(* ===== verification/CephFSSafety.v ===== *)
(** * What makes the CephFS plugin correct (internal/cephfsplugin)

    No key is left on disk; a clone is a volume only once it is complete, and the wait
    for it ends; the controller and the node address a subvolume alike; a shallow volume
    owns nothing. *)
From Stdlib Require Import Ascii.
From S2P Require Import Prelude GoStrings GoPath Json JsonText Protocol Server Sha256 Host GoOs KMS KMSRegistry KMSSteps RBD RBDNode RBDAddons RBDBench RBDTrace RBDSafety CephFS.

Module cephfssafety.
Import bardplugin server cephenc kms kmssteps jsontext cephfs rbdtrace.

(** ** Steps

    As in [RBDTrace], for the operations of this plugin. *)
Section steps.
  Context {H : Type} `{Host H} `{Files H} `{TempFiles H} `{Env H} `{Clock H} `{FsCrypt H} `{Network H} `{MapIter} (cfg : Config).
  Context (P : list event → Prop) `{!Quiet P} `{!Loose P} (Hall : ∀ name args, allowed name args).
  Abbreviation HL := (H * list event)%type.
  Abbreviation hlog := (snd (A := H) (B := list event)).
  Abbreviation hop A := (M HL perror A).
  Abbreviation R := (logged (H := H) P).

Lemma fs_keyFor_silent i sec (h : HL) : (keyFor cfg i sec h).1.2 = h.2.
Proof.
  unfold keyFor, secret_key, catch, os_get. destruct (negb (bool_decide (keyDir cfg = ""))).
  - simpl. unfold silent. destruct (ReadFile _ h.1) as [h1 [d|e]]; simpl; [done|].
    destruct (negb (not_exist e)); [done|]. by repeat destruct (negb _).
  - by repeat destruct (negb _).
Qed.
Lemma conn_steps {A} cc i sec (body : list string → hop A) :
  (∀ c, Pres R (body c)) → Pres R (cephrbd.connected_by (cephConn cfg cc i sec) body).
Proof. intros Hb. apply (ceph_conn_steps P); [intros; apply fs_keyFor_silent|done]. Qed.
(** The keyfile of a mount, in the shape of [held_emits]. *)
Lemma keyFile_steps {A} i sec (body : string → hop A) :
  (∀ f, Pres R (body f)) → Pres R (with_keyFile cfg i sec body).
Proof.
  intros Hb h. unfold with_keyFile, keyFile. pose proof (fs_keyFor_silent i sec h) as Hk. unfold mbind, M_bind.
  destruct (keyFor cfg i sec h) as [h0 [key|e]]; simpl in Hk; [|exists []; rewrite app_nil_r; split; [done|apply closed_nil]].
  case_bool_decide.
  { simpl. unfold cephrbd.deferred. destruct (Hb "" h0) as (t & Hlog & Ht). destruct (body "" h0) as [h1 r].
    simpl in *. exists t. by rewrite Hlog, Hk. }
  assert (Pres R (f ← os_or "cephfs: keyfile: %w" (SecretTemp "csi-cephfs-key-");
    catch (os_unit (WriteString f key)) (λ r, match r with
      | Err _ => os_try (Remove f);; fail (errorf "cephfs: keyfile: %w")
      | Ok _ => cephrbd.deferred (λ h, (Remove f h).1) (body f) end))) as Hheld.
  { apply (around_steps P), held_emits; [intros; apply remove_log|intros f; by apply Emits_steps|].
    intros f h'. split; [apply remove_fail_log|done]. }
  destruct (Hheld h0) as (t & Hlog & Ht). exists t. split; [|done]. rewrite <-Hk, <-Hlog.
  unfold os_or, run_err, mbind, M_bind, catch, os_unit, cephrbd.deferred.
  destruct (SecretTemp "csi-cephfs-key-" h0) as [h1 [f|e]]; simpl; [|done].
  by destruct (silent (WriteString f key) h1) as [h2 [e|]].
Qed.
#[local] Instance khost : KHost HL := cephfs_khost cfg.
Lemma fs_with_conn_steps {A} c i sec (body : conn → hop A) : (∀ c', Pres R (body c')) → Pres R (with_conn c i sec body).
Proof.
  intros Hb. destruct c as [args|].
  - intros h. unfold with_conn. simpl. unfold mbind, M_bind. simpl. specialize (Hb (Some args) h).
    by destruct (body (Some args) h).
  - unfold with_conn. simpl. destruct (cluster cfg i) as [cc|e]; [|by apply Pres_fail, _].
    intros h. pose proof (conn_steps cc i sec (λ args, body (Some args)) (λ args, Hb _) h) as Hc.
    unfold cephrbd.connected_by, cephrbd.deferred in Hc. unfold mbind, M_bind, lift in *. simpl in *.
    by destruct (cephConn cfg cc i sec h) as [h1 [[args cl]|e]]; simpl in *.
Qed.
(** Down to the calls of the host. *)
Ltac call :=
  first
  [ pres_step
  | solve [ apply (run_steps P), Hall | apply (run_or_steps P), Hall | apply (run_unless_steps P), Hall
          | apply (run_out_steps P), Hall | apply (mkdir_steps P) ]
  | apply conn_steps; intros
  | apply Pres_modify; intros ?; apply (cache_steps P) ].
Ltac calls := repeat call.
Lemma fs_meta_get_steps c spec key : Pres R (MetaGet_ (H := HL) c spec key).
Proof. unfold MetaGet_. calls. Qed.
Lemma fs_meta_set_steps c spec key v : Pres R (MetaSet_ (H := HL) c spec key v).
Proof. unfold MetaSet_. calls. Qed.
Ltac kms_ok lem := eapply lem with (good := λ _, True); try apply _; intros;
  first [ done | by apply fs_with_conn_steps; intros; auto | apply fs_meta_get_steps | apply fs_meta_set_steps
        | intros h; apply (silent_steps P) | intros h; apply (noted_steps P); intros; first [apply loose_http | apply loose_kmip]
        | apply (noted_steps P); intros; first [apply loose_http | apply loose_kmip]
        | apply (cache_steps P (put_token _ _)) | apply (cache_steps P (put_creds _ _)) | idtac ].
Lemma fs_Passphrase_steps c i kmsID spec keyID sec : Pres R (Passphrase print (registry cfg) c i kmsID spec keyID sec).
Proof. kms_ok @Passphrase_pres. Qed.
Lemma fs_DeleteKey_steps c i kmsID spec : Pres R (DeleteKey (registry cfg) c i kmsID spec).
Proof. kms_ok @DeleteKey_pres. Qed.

────────────────

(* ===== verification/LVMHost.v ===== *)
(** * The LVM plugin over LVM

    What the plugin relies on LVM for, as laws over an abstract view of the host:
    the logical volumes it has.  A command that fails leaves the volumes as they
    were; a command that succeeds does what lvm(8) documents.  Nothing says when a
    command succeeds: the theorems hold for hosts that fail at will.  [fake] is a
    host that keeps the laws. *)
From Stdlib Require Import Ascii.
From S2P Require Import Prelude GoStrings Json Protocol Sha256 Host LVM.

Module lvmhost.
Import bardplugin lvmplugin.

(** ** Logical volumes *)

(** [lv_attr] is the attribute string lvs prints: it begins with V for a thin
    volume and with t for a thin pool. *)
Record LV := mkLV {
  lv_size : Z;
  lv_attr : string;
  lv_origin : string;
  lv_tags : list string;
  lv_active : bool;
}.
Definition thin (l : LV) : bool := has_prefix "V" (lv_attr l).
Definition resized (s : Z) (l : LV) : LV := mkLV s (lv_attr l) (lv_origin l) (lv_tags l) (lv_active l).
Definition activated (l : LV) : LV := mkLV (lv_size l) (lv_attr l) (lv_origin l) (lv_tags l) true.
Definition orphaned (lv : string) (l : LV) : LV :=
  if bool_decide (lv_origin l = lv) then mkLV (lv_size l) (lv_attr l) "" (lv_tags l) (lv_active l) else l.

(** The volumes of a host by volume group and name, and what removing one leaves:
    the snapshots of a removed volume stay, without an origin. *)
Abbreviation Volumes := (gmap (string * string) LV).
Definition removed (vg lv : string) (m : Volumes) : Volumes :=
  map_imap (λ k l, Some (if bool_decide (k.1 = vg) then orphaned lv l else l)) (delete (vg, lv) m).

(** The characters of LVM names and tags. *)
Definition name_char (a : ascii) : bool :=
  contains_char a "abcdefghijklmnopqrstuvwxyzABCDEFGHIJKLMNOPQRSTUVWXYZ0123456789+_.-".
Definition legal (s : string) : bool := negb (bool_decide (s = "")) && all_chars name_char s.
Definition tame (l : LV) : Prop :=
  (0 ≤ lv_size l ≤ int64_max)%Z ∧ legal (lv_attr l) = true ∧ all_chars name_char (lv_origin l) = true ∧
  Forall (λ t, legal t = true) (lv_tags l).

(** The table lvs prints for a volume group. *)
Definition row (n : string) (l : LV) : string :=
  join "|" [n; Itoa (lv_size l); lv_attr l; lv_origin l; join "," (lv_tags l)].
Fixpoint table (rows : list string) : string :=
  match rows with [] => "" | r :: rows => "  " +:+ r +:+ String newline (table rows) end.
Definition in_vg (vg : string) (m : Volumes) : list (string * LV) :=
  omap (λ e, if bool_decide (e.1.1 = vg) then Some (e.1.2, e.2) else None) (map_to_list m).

────────────────

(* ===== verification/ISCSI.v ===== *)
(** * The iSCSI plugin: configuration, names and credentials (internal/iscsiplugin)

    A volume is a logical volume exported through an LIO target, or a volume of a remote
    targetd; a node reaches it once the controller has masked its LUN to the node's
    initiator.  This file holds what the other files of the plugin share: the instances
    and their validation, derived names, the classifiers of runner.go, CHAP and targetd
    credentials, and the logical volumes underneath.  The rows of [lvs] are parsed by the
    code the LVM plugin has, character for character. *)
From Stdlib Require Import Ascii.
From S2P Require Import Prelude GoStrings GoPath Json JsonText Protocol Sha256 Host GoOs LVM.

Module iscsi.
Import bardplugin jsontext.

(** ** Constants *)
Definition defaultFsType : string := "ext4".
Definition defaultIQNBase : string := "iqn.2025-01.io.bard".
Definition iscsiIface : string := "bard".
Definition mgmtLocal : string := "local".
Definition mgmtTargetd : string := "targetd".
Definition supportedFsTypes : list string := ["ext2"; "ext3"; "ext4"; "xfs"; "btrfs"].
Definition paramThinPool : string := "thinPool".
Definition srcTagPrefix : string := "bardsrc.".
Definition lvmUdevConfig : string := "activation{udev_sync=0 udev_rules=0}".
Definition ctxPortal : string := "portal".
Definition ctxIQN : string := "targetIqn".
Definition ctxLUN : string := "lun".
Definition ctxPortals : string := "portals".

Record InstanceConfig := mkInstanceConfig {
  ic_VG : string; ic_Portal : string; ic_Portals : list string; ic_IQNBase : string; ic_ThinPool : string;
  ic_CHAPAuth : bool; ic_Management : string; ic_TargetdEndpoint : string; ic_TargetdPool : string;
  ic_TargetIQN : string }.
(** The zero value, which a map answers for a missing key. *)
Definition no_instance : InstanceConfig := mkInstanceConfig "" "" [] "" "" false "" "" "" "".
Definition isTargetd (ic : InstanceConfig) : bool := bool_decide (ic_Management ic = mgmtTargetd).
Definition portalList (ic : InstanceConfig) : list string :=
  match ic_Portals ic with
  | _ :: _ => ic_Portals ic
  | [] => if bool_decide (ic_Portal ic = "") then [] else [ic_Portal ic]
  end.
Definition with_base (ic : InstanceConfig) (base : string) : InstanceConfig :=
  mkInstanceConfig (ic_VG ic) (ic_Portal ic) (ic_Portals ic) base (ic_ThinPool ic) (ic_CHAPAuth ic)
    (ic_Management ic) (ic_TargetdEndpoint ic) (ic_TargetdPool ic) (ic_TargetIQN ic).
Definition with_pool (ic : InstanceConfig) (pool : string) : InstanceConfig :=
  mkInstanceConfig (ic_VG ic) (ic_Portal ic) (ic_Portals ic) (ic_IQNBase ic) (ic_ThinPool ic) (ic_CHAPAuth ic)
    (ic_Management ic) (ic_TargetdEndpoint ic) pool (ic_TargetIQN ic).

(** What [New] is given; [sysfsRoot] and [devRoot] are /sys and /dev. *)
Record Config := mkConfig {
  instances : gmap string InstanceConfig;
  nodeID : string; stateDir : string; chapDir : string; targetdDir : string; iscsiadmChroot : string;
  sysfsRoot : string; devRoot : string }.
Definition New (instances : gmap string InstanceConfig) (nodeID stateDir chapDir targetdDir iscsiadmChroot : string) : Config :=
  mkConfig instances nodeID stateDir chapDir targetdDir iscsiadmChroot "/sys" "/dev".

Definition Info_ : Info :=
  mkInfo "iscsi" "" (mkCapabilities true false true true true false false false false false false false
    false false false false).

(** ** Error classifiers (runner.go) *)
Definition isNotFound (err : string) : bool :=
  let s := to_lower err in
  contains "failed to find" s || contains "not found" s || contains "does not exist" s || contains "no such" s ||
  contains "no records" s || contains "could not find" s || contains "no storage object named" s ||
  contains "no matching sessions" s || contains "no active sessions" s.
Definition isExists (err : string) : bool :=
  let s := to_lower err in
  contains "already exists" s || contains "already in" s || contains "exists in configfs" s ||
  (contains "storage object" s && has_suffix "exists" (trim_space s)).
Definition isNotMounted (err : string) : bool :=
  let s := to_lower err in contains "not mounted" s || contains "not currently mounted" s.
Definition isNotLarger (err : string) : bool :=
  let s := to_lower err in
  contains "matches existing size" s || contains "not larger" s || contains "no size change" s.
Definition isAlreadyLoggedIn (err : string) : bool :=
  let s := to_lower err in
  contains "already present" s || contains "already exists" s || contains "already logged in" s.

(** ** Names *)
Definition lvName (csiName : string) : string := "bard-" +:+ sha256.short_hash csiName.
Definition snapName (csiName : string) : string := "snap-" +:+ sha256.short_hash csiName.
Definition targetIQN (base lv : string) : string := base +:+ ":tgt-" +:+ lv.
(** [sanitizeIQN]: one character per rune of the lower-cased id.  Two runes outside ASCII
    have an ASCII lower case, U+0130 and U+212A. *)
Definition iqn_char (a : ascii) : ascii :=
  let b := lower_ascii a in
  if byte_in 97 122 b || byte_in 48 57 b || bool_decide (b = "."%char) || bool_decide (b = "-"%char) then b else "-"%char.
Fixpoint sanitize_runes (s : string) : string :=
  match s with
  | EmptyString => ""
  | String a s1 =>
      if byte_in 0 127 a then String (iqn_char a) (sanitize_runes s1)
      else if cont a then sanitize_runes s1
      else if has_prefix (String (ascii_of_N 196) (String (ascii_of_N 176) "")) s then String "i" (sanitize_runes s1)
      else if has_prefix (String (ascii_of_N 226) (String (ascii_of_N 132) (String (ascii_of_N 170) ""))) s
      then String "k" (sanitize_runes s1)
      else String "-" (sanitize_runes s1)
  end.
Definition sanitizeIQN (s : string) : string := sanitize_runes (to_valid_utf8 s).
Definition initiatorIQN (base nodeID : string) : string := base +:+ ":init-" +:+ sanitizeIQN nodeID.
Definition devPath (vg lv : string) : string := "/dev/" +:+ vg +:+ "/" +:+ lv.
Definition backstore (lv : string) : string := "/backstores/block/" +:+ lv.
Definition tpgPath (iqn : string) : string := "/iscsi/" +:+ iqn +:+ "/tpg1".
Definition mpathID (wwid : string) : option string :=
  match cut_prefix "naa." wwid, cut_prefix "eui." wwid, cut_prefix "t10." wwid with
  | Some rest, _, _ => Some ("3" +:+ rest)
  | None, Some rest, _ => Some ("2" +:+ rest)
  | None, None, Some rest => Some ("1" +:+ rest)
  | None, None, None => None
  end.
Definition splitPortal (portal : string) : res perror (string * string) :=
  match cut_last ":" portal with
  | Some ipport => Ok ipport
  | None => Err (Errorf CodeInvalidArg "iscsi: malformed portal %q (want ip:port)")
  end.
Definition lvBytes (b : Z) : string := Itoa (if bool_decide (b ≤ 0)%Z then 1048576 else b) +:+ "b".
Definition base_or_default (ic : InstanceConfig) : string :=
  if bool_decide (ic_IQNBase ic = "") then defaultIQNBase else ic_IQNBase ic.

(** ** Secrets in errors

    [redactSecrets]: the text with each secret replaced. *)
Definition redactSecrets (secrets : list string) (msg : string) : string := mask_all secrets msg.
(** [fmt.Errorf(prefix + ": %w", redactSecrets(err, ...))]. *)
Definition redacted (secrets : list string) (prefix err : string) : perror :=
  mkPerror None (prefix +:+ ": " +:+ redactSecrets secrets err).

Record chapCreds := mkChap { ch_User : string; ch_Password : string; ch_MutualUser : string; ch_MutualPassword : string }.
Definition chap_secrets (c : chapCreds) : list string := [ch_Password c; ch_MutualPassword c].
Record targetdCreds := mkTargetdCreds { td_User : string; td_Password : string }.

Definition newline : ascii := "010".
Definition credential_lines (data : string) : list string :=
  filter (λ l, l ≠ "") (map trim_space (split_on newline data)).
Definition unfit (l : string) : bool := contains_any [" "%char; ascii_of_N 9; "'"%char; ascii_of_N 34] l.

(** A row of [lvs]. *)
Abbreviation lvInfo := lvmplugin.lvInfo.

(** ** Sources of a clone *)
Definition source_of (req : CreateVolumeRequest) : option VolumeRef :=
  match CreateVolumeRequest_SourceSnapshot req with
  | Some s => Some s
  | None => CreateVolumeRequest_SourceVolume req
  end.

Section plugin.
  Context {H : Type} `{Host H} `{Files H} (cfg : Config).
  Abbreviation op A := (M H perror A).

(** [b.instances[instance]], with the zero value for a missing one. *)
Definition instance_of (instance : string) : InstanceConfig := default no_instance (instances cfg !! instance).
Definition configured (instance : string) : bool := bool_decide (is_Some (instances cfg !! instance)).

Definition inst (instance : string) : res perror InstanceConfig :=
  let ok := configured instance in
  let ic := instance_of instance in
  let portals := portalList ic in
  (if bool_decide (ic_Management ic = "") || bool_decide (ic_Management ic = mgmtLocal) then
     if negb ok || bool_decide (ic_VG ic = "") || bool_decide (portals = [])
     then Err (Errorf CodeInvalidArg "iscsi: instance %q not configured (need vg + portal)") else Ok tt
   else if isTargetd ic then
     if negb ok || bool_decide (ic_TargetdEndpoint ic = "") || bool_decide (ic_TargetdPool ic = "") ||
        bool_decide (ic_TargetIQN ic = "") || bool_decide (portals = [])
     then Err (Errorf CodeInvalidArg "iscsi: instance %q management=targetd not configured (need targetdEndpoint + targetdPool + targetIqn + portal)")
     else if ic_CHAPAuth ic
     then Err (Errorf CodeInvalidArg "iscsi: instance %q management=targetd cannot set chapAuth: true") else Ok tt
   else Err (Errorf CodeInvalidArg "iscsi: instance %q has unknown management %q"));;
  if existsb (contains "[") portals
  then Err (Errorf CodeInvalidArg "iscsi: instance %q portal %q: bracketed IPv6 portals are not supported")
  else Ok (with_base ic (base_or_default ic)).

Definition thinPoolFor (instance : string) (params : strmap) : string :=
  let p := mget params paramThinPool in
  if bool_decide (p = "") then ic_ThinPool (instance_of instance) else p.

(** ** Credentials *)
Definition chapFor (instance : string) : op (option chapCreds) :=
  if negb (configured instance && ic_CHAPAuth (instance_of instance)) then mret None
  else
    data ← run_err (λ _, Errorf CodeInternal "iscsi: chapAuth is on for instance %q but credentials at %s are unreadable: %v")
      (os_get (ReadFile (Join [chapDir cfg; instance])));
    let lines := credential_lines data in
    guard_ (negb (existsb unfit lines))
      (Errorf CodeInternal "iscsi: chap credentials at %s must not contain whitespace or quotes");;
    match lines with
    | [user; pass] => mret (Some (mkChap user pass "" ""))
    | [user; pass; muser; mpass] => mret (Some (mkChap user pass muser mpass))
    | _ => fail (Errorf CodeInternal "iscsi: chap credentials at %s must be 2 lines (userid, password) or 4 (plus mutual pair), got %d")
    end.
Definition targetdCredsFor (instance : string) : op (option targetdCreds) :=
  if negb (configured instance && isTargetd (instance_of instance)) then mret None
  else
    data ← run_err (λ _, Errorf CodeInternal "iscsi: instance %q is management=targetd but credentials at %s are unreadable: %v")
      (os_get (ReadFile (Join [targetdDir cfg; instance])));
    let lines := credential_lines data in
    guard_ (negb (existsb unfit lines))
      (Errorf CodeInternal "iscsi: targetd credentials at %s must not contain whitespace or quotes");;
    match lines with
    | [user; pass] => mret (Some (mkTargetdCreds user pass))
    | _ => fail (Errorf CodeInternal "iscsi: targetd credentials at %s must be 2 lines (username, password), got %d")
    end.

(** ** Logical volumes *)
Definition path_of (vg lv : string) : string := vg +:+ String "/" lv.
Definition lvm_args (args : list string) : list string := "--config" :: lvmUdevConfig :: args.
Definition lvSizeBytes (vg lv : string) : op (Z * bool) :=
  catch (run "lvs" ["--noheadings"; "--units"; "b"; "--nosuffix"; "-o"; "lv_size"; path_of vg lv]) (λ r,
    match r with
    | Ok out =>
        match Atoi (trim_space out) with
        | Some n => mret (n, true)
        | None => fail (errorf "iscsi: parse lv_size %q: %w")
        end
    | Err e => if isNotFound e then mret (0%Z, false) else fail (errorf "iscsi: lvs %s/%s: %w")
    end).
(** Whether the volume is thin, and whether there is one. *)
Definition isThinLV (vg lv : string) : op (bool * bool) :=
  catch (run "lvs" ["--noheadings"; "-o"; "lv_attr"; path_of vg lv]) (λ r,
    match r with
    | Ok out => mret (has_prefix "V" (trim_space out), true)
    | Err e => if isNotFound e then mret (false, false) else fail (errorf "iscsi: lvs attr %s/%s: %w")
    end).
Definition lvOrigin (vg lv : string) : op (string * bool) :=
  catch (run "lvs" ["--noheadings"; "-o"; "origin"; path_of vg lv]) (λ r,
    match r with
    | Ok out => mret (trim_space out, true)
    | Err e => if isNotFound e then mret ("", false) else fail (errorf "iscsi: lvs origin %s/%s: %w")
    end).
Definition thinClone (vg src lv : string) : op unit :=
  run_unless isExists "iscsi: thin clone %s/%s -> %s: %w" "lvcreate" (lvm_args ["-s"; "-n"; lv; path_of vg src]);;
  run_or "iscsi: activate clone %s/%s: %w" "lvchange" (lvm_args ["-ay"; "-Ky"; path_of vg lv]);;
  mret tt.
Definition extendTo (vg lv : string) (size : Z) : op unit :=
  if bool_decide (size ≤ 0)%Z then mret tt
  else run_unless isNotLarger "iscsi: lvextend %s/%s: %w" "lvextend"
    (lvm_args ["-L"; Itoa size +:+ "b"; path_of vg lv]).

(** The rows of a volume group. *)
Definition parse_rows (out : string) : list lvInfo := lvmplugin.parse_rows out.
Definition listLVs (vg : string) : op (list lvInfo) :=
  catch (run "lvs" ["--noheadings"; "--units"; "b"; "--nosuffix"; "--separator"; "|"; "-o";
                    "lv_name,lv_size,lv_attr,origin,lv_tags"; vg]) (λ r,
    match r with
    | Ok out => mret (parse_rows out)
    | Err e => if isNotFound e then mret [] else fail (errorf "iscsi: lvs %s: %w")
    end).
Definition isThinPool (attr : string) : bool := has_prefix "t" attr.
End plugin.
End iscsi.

────────────────

As listed above, the lines from the line with "Definition portalList (ic" to the line with "Definition with_base (ic" are to be echoed exactly, with both ends included and nothing added.

Definition portalList (ic : InstanceConfig) : list string :=
  match ic_Portals ic with
  | _ :: _ => ic_Portals ic
  | [] => if bool_decide (ic_Portal ic = "") then [] else [ic_Portal ic]
  end.
Definition with_base (ic : InstanceConfig) (base : string) : InstanceConfig :=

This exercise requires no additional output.